I am executive director of a not-for-profit organization called InvestNow. Our mission is to challenge the divestment movement in Canada. “Divestment” means that large endowment funds, pension plans, institutional funds and banks pledge that they will not invest in any oil and gas projects or companies. They are eliminating them from the investment pool and betraying their responsibility to their shareholders simply because these companies operate in the natural resources sector.

Bill S-243 is related to divestment because it is so prescriptive that it will deter investment in our oil and gas companies. Its object is to mobilize Canada’s financial sector against our energy sector with an eye towards achieving net-zero emissions by the year 2050. This plan does not bode well for a country whose most productive sector — by leaps and bounds, as per a just-released study by Philip Cross and Jack Mintz — is oil and gas. Cross and Mintz argue that resources are still Canada’s golden goose. They drive exports, productivity, incomes and government revenue. This bill, in contrast, would undermine not just the free market and the energy sector, but the Canadian economy itself.

When I worked at the Toronto Stock Exchange and TSX Venture Exchange, the role of the business development group was to go around the world to pitch companies to list on our exchanges. Our main selling feature was access to capital, especially for the resource sectors and for junior exploration companies in these resource sectors.

But nowadays we see companies like Shell, which is Britain’s most valuable company and the London Stock Exchange’s biggest listing, considering leaving the London Stock Exchange in favour of the New York Stock Exchange. Why? Because the oil giant feels that the U.K. is an increasingly hostile investment environment. Access to capital is key to a flourishing resource sector.
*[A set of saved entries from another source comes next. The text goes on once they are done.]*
Lemma wakeup_wakes_sleepers_witness : exists s', wakeup ChTicks ex_proc_kernel = Ret tt s' /\
  p_state (procs s' !!! 2%nat) = RUNNABLE.
Proof.
  eexists. rewrite (wakeup_wakes_sleepers ex_proc_kernel ChTicks).
  - vm_compute. done.
  - vm_compute. split; [discriminate|done].
  - reflexivity.
  - apply ex_proc_locks.
Defined.

Lemma sleep_wakeup_witness :
  exists k, sleep ChTicks LTicks ex_proc_kernel = Yield (sleep_st ChTicks LTicks 3 ex_proc_kernel) k.
Proof.
  destruct (sleep_wakeup ex_proc_kernel 3 LTicks ChTicks) as (k & Hk & _).
  - split; [reflexivity|vm_compute; lia|reflexivity|reflexivity|reflexivity].
  - reflexivity.
  - exists k. exact Hk.
Defined.

(** Processes that give the processor up at once. *)
Definition ex_turn (p : nat) (s : kernel) : kernel := set_procs (alter (set_p_state RUNNABLE) p (procs s)) s.
Definition ex_ready_kernel : kernel :=
  set_procs (alter (set_p_state RUNNABLE) 5%nat (alter (set_p_state RUNNABLE) 2%nat (replicate NPROC proc0)))
    (kernel0 (mkImage 0x87ff0000 0x80008000 0x80007000 0 0 0 0 0) ∅).
(* ===== verification/Calm.v ===== *)
(** Running kernel code that meets no contention: when no process sleeps and
    the locks a routine takes are free, its critical sections are plain state
    changes.  The lemmas here turn the lock protocol into equations, so that
    the file-system layers can be reasoned about as sequential code. *)

From S2P Require Import Prelude Outcome Mem State Spinlock KString Kalloc Vm Proc ProcSpec Sleeplock.

(** Process [p] runs, nobody sleeps, and the process locks are free. *)
Record calm (s : kernel) (p : nat) : Prop := {
  cm_irq : irq_ok s;
  cm_settled : settle s = s;
  cm_proc : c_proc (cpu_ s) = Some p;
  cm_len : length (procs s) = NPROC;
  cm_lt : (p < NPROC)%nat;
  cm_quiet : Forall (fun pr => p_state pr <> SLEEPING) (procs s);
  cm_plocks : forall i, locks s !! LProc i = None
}.

Lemma calm_blind f s p : lock_blind f -> procs (f s) = procs s -> calm s p -> calm (f s) p.
Proof.
  intros Hf Hp [Hi Hs Hc Hl Hlt Hq Hpl].
  destruct (lock_blind_proj f s Hf) as (Ec & Es & El). split.
  - unfold irq_ok. by rewrite Ec, Es.
  - by rewrite <- settle_blind, Hs.
  - by rewrite Ec.
  - by rewrite Hp.
  - done.
  - by rewrite Hp.
  - intros i. by rewrite El.
Qed.

Lemma calm_acquired lk s p : (forall i, lk <> LProc i) -> calm s p -> calm (acquired lk s) p.
Proof.
  intros Hlk [Hi Hs Hc Hl Hlt Hq Hpl]. destruct Hi as [Hn Hsie]. split; try done.
  - split; simpl; [lia|done].
  - unfold settle, acquired, pushed. simpl. destruct (Z.eqb_spec (c_noff (cpu_ s) + 1) 0); [lia|].
    done.
  - intros i. simpl. by rewrite lookup_insert_ne.
Qed.

Lemma curproc_calm s p : calm s p -> curproc s = Ret p s.
Proof.
  intros [Hi Hs Hc _ _ _ _]. unfold curproc. rewrite (bind_Ret _ _ _ _ _ (myproc_eq s Hi)).
  by rewrite Hc, Hs.
Qed.

Lemma wake_quiet ch me (l : list proc) :
  Forall (fun pr => p_state pr <> SLEEPING) l -> imap (wake ch me) l = l.
Proof.
  intros Hq. apply list_eq. intros i. rewrite list_lookup_imap.
  destruct (l !! i) as [pr|] eqn:E; simpl; [|done]. unfold wake. rewrite decide_False; [done|].
  eapply Forall_lookup in Hq; [|exact E]. tauto.
Qed.

Lemma wakeup_calm ch s p : calm s p -> wakeup ch s = Ret tt s.
Proof.
  intros [Hi Hs Hc Hl Hlt Hq Hpl]. rewrite wakeup_eq; [|done|done|by intros i _ _; apply Hpl].
  rewrite wake_quiet by done. replace (set_procs (procs s) s) with s by (by destruct s).
  by rewrite Hs.
Qed.

(** A critical section whose body is [f]. *)
Lemma critical_calm lk f s p :
  calm s p -> locks s !! lk = None -> lock_blind f -> hart (f (acquired lk s)) = hart s ->
  release lk (f (acquired lk s)) = Ret tt (f s).
Proof.
  intros Hc Hl Hf Hh. rewrite critical_eq; [|apply Hc|done|done|done].
  by rewrite <- settle_blind, (cm_settled _ _ Hc).
Qed.

(** ** Sleep locks *)

Definition sl_of (s : kernel) (sl : slid) : sleeplock :=
  match sl with SLbuf i => b_lock (bufs s !!! i) | SLinode i => i_lock (inodes s !!! i) end.

Definition upd_sl (sl : slid) (f : sleeplock -> sleeplock) (s : kernel) : kernel :=
  match sl with
  | SLbuf i => set_bufs (alter (fun b => set_b_lock (f (b_lock b)) b) i (bufs s)) s
  | SLinode i => set_inodes (alter (fun ip => set_i_lock (f (i_lock ip)) ip) i (inodes s)) s
  end.

Lemma getsl_eq sl s : getsl sl s = Ret (sl_of s sl) s.
Proof. by destruct sl. Qed.
Lemma modsl_eq sl f s : modsl sl f s = Ret tt (upd_sl sl f s).
Proof. by destruct sl. Qed.

Lemma upd_sl_blind sl f : lock_blind (upd_sl sl f).
Proof. by destruct sl. Qed.
Lemma upd_sl_procs sl f s : procs (upd_sl sl f s) = procs s.
Proof. by destruct sl. Qed.
Lemma upd_sl_upd_sl sl f g s : upd_sl sl f (upd_sl sl g s) = upd_sl sl (fun l => f (g l)) s.
Proof. destruct sl; simpl; by rewrite alter_alter. Qed.

Lemma upd_sl_ext sl f g s : (forall l, f l = g l) -> upd_sl sl f s = upd_sl sl g s.
Proof.
  intros H. destruct sl as [i|i]; simpl.
  - replace (alter (fun b => set_b_lock (f (b_lock b)) b) i (bufs s))
      with (alter (fun b => set_b_lock (g (b_lock b)) b) i (bufs s)); [done|].
    apply list_alter_ext; [|done]. intros b _. by rewrite H.
  - replace (alter (fun ip => set_i_lock (f (i_lock ip)) ip) i (inodes s))
      with (alter (fun ip => set_i_lock (g (i_lock ip)) ip) i (inodes s)); [done|].
    apply list_alter_ext; [|done]. intros b _. by rewrite H.
Qed.

Lemma calm_upd_sl sl f s p : calm s p -> calm (upd_sl sl f s) p.
Proof. apply calm_blind; [apply upd_sl_blind|apply upd_sl_procs]. Qed.

Definition pid_of (s : kernel) (p : nat) : Z := p_pid (procs s !!! p).

Lemma acquiresleep_calm `{Fuel} sl s p :
  calm s p -> locks s !! LSleep sl = None -> sl_locked (sl_of s sl) = false -> (0 < fuel)%nat ->
  acquiresleep sl s = Ret tt (upd_sl sl (fun _ => mkSleeplock true (pid_of s p)) s).
Proof.
  intros Hc Hl Hun Hf. unfold acquiresleep.
  rewrite (bind_Ret _ _ _ _ _ (acquire_eq _ s Hl)). set (s1 := acquired (LSleep sl) s).
  assert (Hc1 : calm s1 p) by (apply calm_acquired; done).
  assert (Hit : iter fuel (fun _ : unit => l <- getsl sl;;
    (if sl_locked l then sleep (ChSleep sl) (LSleep sl);; ret (inl tt) else ret (inr tt))) tt s1 = Ret tt s1).
  { destruct fuel as [|n]; [lia|]. apply iter_exit. rewrite (bind_Ret _ _ _ _ _ (getsl_eq sl s1)).
    assert (E : sl_of s1 sl = sl_of s sl) by (by destruct sl). by rewrite E, Hun. }
  rewrite (bind_Ret _ _ _ _ _ Hit), (bind_Ret _ _ _ _ _ (modsl_eq sl _ s1)).
  rewrite (bind_Ret _ _ _ _ _ (curproc_calm _ _ (calm_upd_sl sl _ s1 p Hc1))).
  unfold bind at 1, getp, gets. cbn [obind]. rewrite upd_sl_procs.
  rewrite (bind_Ret _ _ _ _ _ (modsl_eq sl _ _)), upd_sl_upd_sl.
  change (procs s1) with (procs s).
  rewrite (critical_calm (LSleep sl) (upd_sl sl _) s p Hc Hl); [|apply upd_sl_blind|by destruct sl].
  done.
Qed.

Lemma releasesleep_calm sl s p :
  calm s p -> locks s !! LSleep sl = None ->
  releasesleep sl s = Ret tt (upd_sl sl (fun _ => mkSleeplock false 0) s).
Proof.
  intros Hc Hl. unfold releasesleep.
  rewrite (bind_Ret _ _ _ _ _ (acquire_eq _ s Hl)). set (s1 := acquired (LSleep sl) s).
  assert (Hc1 : calm s1 p) by (apply calm_acquired; done).
  rewrite (bind_Ret _ _ _ _ _ (modsl_eq sl _ s1)), (bind_Ret _ _ _ _ _ (modsl_eq sl _ _)), upd_sl_upd_sl.
  rewrite (bind_Ret _ _ _ _ _ (wakeup_calm _ _ p (calm_upd_sl sl _ s1 p Hc1))).
  rewrite (critical_calm (LSleep sl) (upd_sl sl _) s p Hc Hl); [|apply upd_sl_blind|by destruct sl].
  done.
Qed.

Lemma holdingsleep_calm sl s p :
  calm s p -> locks s !! LSleep sl = None ->
  holdingsleep sl s =
  Ret (sl_locked (sl_of s sl) && (sl_pid (sl_of s sl) =? pid_of s p)) s.
Proof.
  intros Hc Hl. unfold holdingsleep.
  rewrite (bind_Ret _ _ _ _ _ (acquire_eq _ s Hl)). set (s1 := acquired (LSleep sl) s).
  assert (Hc1 : calm s1 p) by (apply calm_acquired; done).
  rewrite (bind_Ret _ _ _ _ _ (getsl_eq sl s1)).
  assert (E : sl_of s1 sl = sl_of s sl) by (by destruct sl). rewrite E.
  assert (Hr : (if sl_locked (sl_of s sl) then p0 <- curproc;; pr <- getp p0;;
      ret (sl_pid (sl_of s sl) =? p_pid pr) else ret false) s1 =
    Ret (sl_locked (sl_of s sl) && (sl_pid (sl_of s sl) =? pid_of s p)) s1).
  { destruct (sl_locked _); [|done]. by rewrite (bind_Ret _ _ _ _ _ (curproc_calm s1 p Hc1)). }
  rewrite (bind_Ret _ _ _ _ _ Hr). unfold bind.
  pose proof (critical_calm (LSleep sl) (fun s => s) s p Hc Hl ltac:(done) eq_refl) as Er.
  cbv beta in Er. fold s1 in Er. by rewrite Er.
Qed.
(* ===== verification/Disk.v ===== *)
(** The disk as the buffer cache sees it: an interface between kernel/bio.c
    and the driver below it. *)

From S2P Require Import Prelude Outcome Mem State Spinlock.

(** What the driver gives the buffer cache: virtio_disk_rw(b, write), as
    kernel/bio.c calls it. *)
Class Disk := disk_rw : nat -> bool -> K unit.

Definition read_block (d : gmap Z (list Z)) (bno : Z) : list Z := default zero_block (d !! bno).

(** The effect of one transfer of the buffer [b]. *)
Definition disk_xfer (b : nat) (write : bool) (s : kernel) : kernel :=
  let bf := bufs s !!! b in
  if write
  then set_disk (<[b_blockno bf := b_data bf]> (disk s))
         (set_disk_writes ((b_blockno bf, b_data bf) :: disk_writes s) s)
  else set_bufs (alter (set_b_data (read_block (disk s) (b_blockno bf))) b (bufs s)) s.

(** The promise: a transfer is done when the call returns. *)
Class DiskLaws `{Disk} : Prop := {
  disk_rw_eq b write s :
    irq_ok s -> locks s !! LVdisk = None ->
    disk_rw b write s = Ret tt (settle (disk_xfer b write s))
}.

(** A disk that completes every request before the caller goes on. *)
Definition sync_disk_rw (b : nat) (write : bool) : K unit :=
  acquire LVdisk;;
  modify (disk_xfer b write);;
  release LVdisk.

Definition sync_disk : Disk := sync_disk_rw.

Lemma disk_xfer_blind b write : lock_blind (disk_xfer b write).
Proof. intros c i lk s. unfold disk_xfer. by destruct write. Qed.

Lemma sync_disk_laws : @DiskLaws sync_disk.
Proof.
  split. intros b write s Hi Hl. unfold disk_rw, sync_disk, sync_disk_rw.
  rewrite (bind_Ret _ _ _ _ _ (acquire_eq LVdisk s Hl)). unfold bind, modify. cbn [obind].
  apply critical_eq; [done|done|apply disk_xfer_blind|]. unfold disk_xfer. by destruct write.
Qed.
Record chain (d : vdisk) (i0 i1 i2 : nat) (b : nat) (write : bool) (sector : Z) : Prop := {
  ch_head : vd_desc d !! i0 = Some (desc0 (Z.of_nat i0) (Z.of_nat i1));
  ch_data : vd_desc d !! i1 = Some (desc1 b write (Z.of_nat i2));
  ch_status : vd_desc d !! i2 = Some (desc2 (Z.of_nat i0));
  ch_req : vd_ops d !! i0 = Some (header write sector)
}.

(** ** Taking and giving back descriptors *)

Definition nfree (f : list bool) : nat := length (filter (fun x => x = true) f).

Lemma nfree_find f : (0 < nfree f)%nat -> exists i, find_index (fun b : bool => b) f = Some i /\ f !! i = Some true /\ nfree (<[i := false]> f) = (nfree f - 1)%nat.
Proof.
  unfold nfree. induction f as [|x f IH]; intros Hn; [cbn in Hn; lia|]. destruct x.
  - exists 0%nat. split; [done|]. split; [done|]. cbn [insert list_insert]. rewrite (filter_cons_False _ false) by done. rewrite filter_cons_True by done. cbn [length]. lia.
  - rewrite filter_cons_False in Hn by done. destruct (IH Hn) as (i & E & Hi & Ec). exists (S i). cbn [find_index]. rewrite E. split; [done|]. split; [done|].
    cbn [insert list_insert]. rewrite !filter_cons_False by done. exact Ec.
Qed.

Definition with_free (f : list bool) (s : kernel) : kernel := set_vdisk_ (set_vd_free f (vdisk_ s)) s.

Lemma alloc_desc_eq s : (0 < nfree (vd_free (vdisk_ s)))%nat -> let f := vd_free (vdisk_ s) in
  exists i, alloc_desc s = Ret (Z.of_nat i) (with_free (<[i := false]> f) s) /\ f !! i = Some true /\ nfree (<[i := false]> f) = (nfree f - 1)%nat.
Proof.
  intros Hn f. destruct (nfree_find f Hn) as (i & E & Hi & Ec). exists i. split; [|done]. unfold alloc_desc.
  rewrite (bind_Ret _ _ _ _ _ (eq_refl : gets vdisk_ s = Ret (vdisk_ s) s)). fold f. by rewrite E.
Qed.

Lemma alloc3_desc_eq s : (3 <= nfree (vd_free (vdisk_ s)))%nat -> let f := vd_free (vdisk_ s) in
  exists i0 i1 i2, alloc3_desc s = Ret (Some (Z.of_nat i0, Z.of_nat i1, Z.of_nat i2)) (with_free (<[i2 := false]> (<[i1 := false]> (<[i0 := false]> f))) s) /\
    i0 <> i1 /\ i0 <> i2 /\ i1 <> i2 /\ f !! i0 = Some true /\ f !! i1 = Some true /\ f !! i2 = Some true.
Proof.
  intros Hn f. destruct (alloc_desc_eq s) as (i0 & E0 & H0 & N0); [lia|]. fold f in Hn, E0, H0, N0. set (s0 := with_free _ s) in *.
  pose proof (alloc_desc_eq s0) as A1. change (vd_free (vdisk_ s0)) with (<[i0 := false]> f) in A1. destruct A1 as (i1 & E1 & H1 & N1); [lia|]. set (s1 := with_free _ s0) in *.
  pose proof (alloc_desc_eq s1) as A2. change (vd_free (vdisk_ s1)) with (<[i1 := false]> (<[i0 := false]> f)) in A2. destruct A2 as (i2 & E2 & H2 & N2); [lia|].
  exists i0, i1, i2. unfold alloc3_desc. rewrite (bind_Ret _ _ _ _ _ E0). destruct (Z.ltb_spec (Z.of_nat i0) 0); [lia|].
  rewrite (bind_Ret _ _ _ _ _ E1). destruct (Z.ltb_spec (Z.of_nat i1) 0); [lia|]. rewrite (bind_Ret _ _ _ _ _ E2). destruct (Z.ltb_spec (Z.of_nat i2) 0); [lia|].
  split; [done|].
  assert (Hlook : forall i j (g : list bool), <[i := false]> g !! j = Some true -> i <> j /\ g !! j = Some true).
  { intros i j g Hg. destruct (decide (i = j)) as [->|Hne]; [|by rewrite list_lookup_insert_ne in Hg].
    apply list_lookup_insert_Some in Hg as [(_ & ? & _)|[? _]]; done. }
  apply Hlook in H1 as [H01 H1]. apply Hlook in H2 as [H12 H2]. apply Hlook in H2 as [H02 H2]. done.
Qed.
(* ===== verification/Bio.v ===== *)
(** kernel/bio.c: the buffer cache.  Entry [NBUF] of [bufs] is the list head. *)

From S2P Require Import Prelude Outcome Mem State Spinlock KString Kalloc Vm Proc Sleeplock Disk.

Definition bhead : nat := NBUF.

Definition binit_one (b : nat) : K unit :=
  hd <- getb bhead;;
  modb b (set_b_next (b_next hd));;
  modb b (set_b_prev bhead);;
  initsleeplock (SLbuf b);;
  hd <- getb bhead;;
  modb (b_next hd) (set_b_prev b);;
  modb bhead (set_b_next b).

Definition binit : K unit :=
  initlock LBcache;;
  modb bhead (set_b_prev bhead);;
  modb bhead (set_b_next bhead);;
  for_each (seq 0 NBUF) binit_one.

(** The two scans of bget, from the most and from the least recently used end. *)
Definition bget_cached (dev blockno : Z) (b : nat) : K (nat + option nat) :=
  if decide (b = bhead) then ret (inr None) else
  bf <- getb b;;
  if (b_dev bf =? dev) && (b_blockno bf =? blockno) then
    modb b (fun bf => set_b_refcnt (u32 (b_refcnt bf + 1)) bf);;
    ret (inr (Some b))
  else ret (inl (b_next bf)).

Definition bget_recycle (dev blockno : Z) (b : nat) : K (nat + option nat) :=
  if decide (b = bhead) then ret (inr None) else
  bf <- getb b;;
  if b_refcnt bf =? 0 then
    modb b (set_b_dev dev);;
    modb b (set_b_blockno blockno);;
    modb b (set_b_valid false);;
    modb b (set_b_refcnt 1);;
    ret (inr (Some b))
  else ret (inl (b_prev bf)).

Section with_disk.
Context `{Fuel} `{Disk}.

(** The list has NBUF entries, so NBUF + 1 steps reach the head again. *)
Definition bget (dev blockno : Z) : K nat :=
  acquire LBcache;;
  hd <- getb bhead;;
  c <- iter (S NBUF) (bget_cached dev blockno) (b_next hd);;
  match c with
  | Some b => release LBcache;; acquiresleep (SLbuf b);; ret b
  | None =>
      hd <- getb bhead;;
      r <- iter (S NBUF) (bget_recycle dev blockno) (b_prev hd);;
      match r with
      | Some b => release LBcache;; acquiresleep (SLbuf b);; ret b
      | None => panic "bget: no buffers"
      end
  end.

Definition bread (dev blockno : Z) : K nat :=
  b <- bget dev blockno;;
  bf <- getb b;;
  when (negb (b_valid bf)) (disk_rw b false;; modb b (set_b_valid true));;
  ret b.

Definition bwrite (b : nat) : K unit :=
  h <- holdingsleep (SLbuf b);;
  if negb h then panic "bwrite" else disk_rw b true.

(** Unlink [b] and put it at the front of the list. *)
Definition move_front (b : nat) : K unit :=
  bf <- getb b;;
  modb (b_next bf) (set_b_prev (b_prev bf));;
  bf <- getb b;;
  modb (b_prev bf) (set_b_next (b_next bf));;
  hd <- getb bhead;;
  modb b (set_b_next (b_next hd));;
  modb b (set_b_prev bhead);;
  hd <- getb bhead;;
  modb (b_next hd) (set_b_prev b);;
  modb bhead (set_b_next b).

Definition brelse (b : nat) : K unit :=
  h <- holdingsleep (SLbuf b);;
  if negb h then panic "brelse" else
  releasesleep (SLbuf b);;
  acquire LBcache;;
  modb b (fun bf => set_b_refcnt (u32 (b_refcnt bf - 1)) bf);;
  bf <- getb b;;
  when (b_refcnt bf =? 0) (move_front b);;
  release LBcache.

Definition bpin (b : nat) : K unit :=
  acquire LBcache;;
  modb b (fun bf => set_b_refcnt (u32 (b_refcnt bf + 1)) bf);;
  release LBcache.

Definition bunpin (b : nat) : K unit :=
  acquire LBcache;;
  modb b (fun bf => set_b_refcnt (u32 (b_refcnt bf - 1)) bf);;
  release LBcache.
End with_disk.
If companies can’t get that access at home, they will go where they can get it.

What is happening with Shell and the London Stock Exchange should be a warning to a country like Canada, which through net-zero pledges and pursuits, emissions — or rather, production — caps and other anti-resource sector policies are making the country a hostile place for oil and gas companies and investors.

That is precisely the outcome Bill S-243 intends to bring about. And to do that it claims an extremely broad remit. For example, among other things, this bill interferes with who can and who cannot serve on the boards of reporting entities, including federal financial institutions and Canada Business Corporations Act regulated corporations. It mandates that each board must contain at least one member who has acute lived experience related to the physical or economic damages of climate change.

It further stipulates that no person may be appointed to the board of a reporting entity if that person controls any capital, shares, stock or has any ownership or legal interest in an organization that does not meet the description of an entity in alignment with climate commitments. To be considered “in alignment,” an organization needs to be dedicated to avoiding new fossil fuel supply infrastructure and exploring for new fossil fuel reserves and instead planning for a fossil fuel-free future.

The object of these provisions is to ensure that no one with relevant experience in Canadian hydrocarbon energy will be allowed to serve on one of these boards while stipulating that each board will have at least one member whose principal contribution will be advocating for the sector to be dismantled.

This is about as hostile an investment environment as can be imagined, not to mention a serious encroachment on good corporate governance.

Bill S-243 and the net zero by 2050 movement, more generally, are ultimately counterproductive to their own goals. They contend that eliminating Canadian oil and gas will enable Canada to play a part in reducing global carbon dioxide emissions. The facts suggest the opposite.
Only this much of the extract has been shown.